3. Choose Good Carbs, Low Fats
Good slow carbs like whole grain breads and pasta keep your energy up and your appetite down, while foods loaded with fat make you sluggish and hungrier.
Choosing good protein sources, like whey or soy shakes, helps build the muscles you need to keep up with intense workouts. For the best results try a shake before and after heavy exercise.
5. Take Caffeine (Not Coffee)
Researchers found that taking a 200mg to 400mg caffeine supplement an hour or two before working out greatly increases fat-burning and lessens muscle pain.
6. Confuse Your Body
Doing the same sets day after day makes your body too acclimated to the stress; mix up your routines to maximize effectiveness.
7. Train One Set To Failure
Training one set per workout to failure, meaning you go until you can no longer keep proper form, increases strength gains better than sticking to regularly spaced sets. Don’t be tempted to go over one though, as that can actually decrease strength.
8. Stay Balanced
Balance is key to keeping your strength up and avoiding painful injuries due to improper form. Don’t be ashamed to use chairs, walls, and exercise balls to keep yourself straight.
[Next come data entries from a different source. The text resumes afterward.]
Lemma MD5Final_blocks c st part n :
  md5_rep c st part n ->
  let len := put_le32 (8 * Z.of_nat n) ++ put_le32 (8 * Z.of_nat n / 2 ^ 32) in
  MD5Final c = concat (put_le32 <$>
    (if (length part <? 56)%nat then MD5Transform st (part ++ 0x80 :: replicate (55 - length part) 0 ++ len)
     else MD5Transform (MD5Transform st (part ++ 0x80 :: replicate (63 - length part) 0)) (replicate 56 0 ++ len))).
Proof.
  intros Hr len. unfold MD5Final. rewrite (md5_index _ _ _ _ Hr), Nat2Z.id, (mrep_bits0 _ _ _ _ Hr),
    (mrep_bits1 _ _ _ _ Hr), !put_le32_wrap. pose proof (Nat.mod_upper_bound n 64 ltac:(lia)) as Hm.
  rewrite <- (mrep_length _ _ _ _ Hr) in Hm. rewrite (mrep_state _ _ _ _ Hr). cbn zeta.
  pose proof (mrep_in _ _ _ _ Hr) as Hi.
  pose proof (take_store_next _ part [0x80] _ (mrep_part _ _ _ _ Hr) eq_refl ltac:(simpl; lia)) as E80.
  assert (length (store_at (length part) [0x80] (md5_in c)) = 64%nat) as L80 by (rewrite length_store_at; simpl; lia).
  set (b80 := store_at (length part) [0x80] (md5_in c)) in *. clearbody b80.
  assert (length (part ++ [0x80%Z]) = length part + 1)%nat as Lp by (rewrite length_app; done).
  rewrite Lp in E80.
  destruct (Nat.ltb_spec (length part) 56).
  - rewrite (proj2 (Z.ltb_ge _ _)) by lia.
    replace (Z.to_nat (64 - 1 - Z.of_nat (length part) - 8)) with (55 - length part)%nat by lia.
    pose proof (take_store_next _ _ (replicate (55 - length part) 0) _ E80 Lp
      ltac:(rewrite length_replicate; lia)) as Ez.
    rewrite length_app, Lp, length_replicate in Ez. replace (length part + 1 + (55 - length part))%nat with 56%nat in Ez by lia.
    rewrite (store_bit_count _ _ _ _ Ez).
    2: { rewrite !length_app, length_replicate. cbn [length]. lia. }
    2: { rewrite length_store_at; rewrite ?length_replicate; lia. }
    now rewrite <- !app_assoc.
  - rewrite (proj2 (Z.ltb_lt _ _)) by lia.
    replace (Z.to_nat (64 - 1 - Z.of_nat (length part))) with (63 - length part)%nat by lia.
    pose proof (take_store_next _ _ (replicate (63 - length part) 0) _ E80 Lp
      ltac:(rewrite length_replicate; lia)) as Ez.
    rewrite take_ge in Ez by (rewrite length_app, Lp, length_store_at; rewrite ?length_replicate; lia).
    rewrite Ez, <- app_assoc. cbn [app].
    rewrite (store_bit_count (replicate 56 0)); [| apply (take_store_at_0 (replicate 56 0)) | done | rewrite length_store_at; [|rewrite length_replicate]];
      try (rewrite length_app, length_cons, !length_replicate; lia). done.
Qed.

Lemma MD5Final_rep c st part n :
  md5_rep c st part n ->
  MD5Final c = concat (put_le32 <$> (absorb 64 MD5Transform st (part ++
    md_pad 64 (put_le32 (8 * Z.of_nat n) ++ put_le32 (8 * Z.of_nat n / 2 ^ 32)) n)).1).
Proof.
  intros Hr. rewrite (MD5Final_blocks _ _ _ _ Hr). unfold md_pad.
  pose proof (Nat.mod_upper_bound n 64 ltac:(lia)) as Hm. rewrite <- (mrep_length _ _ _ _ Hr) in *.
  set (len := put_le32 _ ++ put_le32 _). assert (length len = 8%nat) as Ll by done. clearbody len. rewrite Ll.
  set (p := length part) in *. do 2 f_equal. destruct (Nat.ltb_spec p 56).
  - replace ((2 * 64 - 1 - 8 - p) mod 64)%nat with (55 - p)%nat.
    + rewrite absorb_one; [done | lia | rewrite length_app, length_cons, length_app, length_replicate; fold p; lia].
    + replace (2 * 64 - 1 - 8 - p)%nat with (55 - p + 1 * 64)%nat by lia. now rewrite Nat.Div0.mod_add, Nat.mod_small by lia.
  - rewrite (Nat.mod_small (2 * 64 - 1 - 8 - p)) by lia.
    replace (2 * 64 - 1 - 8 - p)%nat with (63 - p + 56)%nat by lia. rewrite replicate_add, <- app_assoc.
    rewrite app_comm_cons, app_assoc, absorb_app by lia.
    rewrite (absorb_one 64 MD5Transform ltac:(lia) st) by (rewrite ?length_app, ?length_cons, ?length_replicate; fold p; lia). cbn [fst snd app].
    rewrite absorb_one by (rewrite ?length_app, ?length_replicate, ?Ll; lia). done.
Qed.

(** md5_vector() is MD5 of the concatenation of its buffers. *)
Lemma md5_vector_absorb stack addr : length stack = 64%nat -> md5_vector stack addr = md5_absorb (concat addr).
Proof.
  intros Hs. unfold md5_vector, md5_absorb.
  assert (md5_rep (MD5Init stack) md5_init_state [] 0) as Hi by now split.
  pose proof (md5_updates addr _ _ _ _ Hi) as H. cbn [app] in H.
  rewrite absorb_app by lia. destruct (absorb 64 MD5Transform md5_init_state (concat addr)) as [st part].
  rewrite (MD5Final_rep _ st part _ H). reflexivity.
Qed.

Lemma put_le32_word w : length (put_le32 w) = 4%nat /\ bytes_ok (put_le32 w).
Proof. split; [reflexivity | repeat constructor; apply is_uint_wrap8]. Qed.

Lemma md5_absorb_digest m : length (md5_absorb m) = 16%nat /\ bytes_ok (md5_absorb m).
Proof.
  unfold md5_absorb. cbn zeta.
  destruct (digest_words put_le32 4 (absorb 64 MD5Transform md5_init_state
    (m ++ md_pad 64 (put_le32 (8 * zlen m) ++ put_le32 (8 * zlen m / 2 ^ 32)) (length m))).1 put_le32_word) as [-> B].
  split; [|exact B]. rewrite (absorb_state 64 MD5Transform ltac:(lia) (fun st => length st = 4%nat)); [done|done|].
  intros st b. #[local] Transparent MD5Transform. unfold MD5Transform.
  now destruct (fold_left (md5_round _) (seq 0 64) _) as [[[? ?] ?] ?].
Qed.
9. Workout With A Friend (Or Several)
Besides being a great way to keep each other motivated, research has found that training in front of others actually makes strength training more effective. Don’t feel scared to ask your friends, personal trainer or fitness club members if they want to workout.
10. Circuits Instead Of Rests
Your muscles need time to recover, but resting too long actually damages your gains. Instead, space your sets by doing different types of exercises that focus on other parts of your body, for example rest your leg muscles after a run on the treadmill by focusing on lifting weights with your arms.
11. Do Something You Enjoy
Exercise doesn’t have to mean you’re going to the gym and doing sets you hate. Add at least one cardio activity you love, such as running, swimming, or biking, to your routine so you have something to look forward to. Don’t have a favourite activity? Try something new until you do! Sometimes it takes a few sessions to realize you like one over the other.
12. Allow Yourself A Break
Fitness is a lifelong commitment, which is why it seems daunting at first. If you allow yourself a few “cheat” days and accept that you’ll likely slip up during certain moments (especially around holidays) then it might not seem so hard. Remember that you’re only human, not a superhero!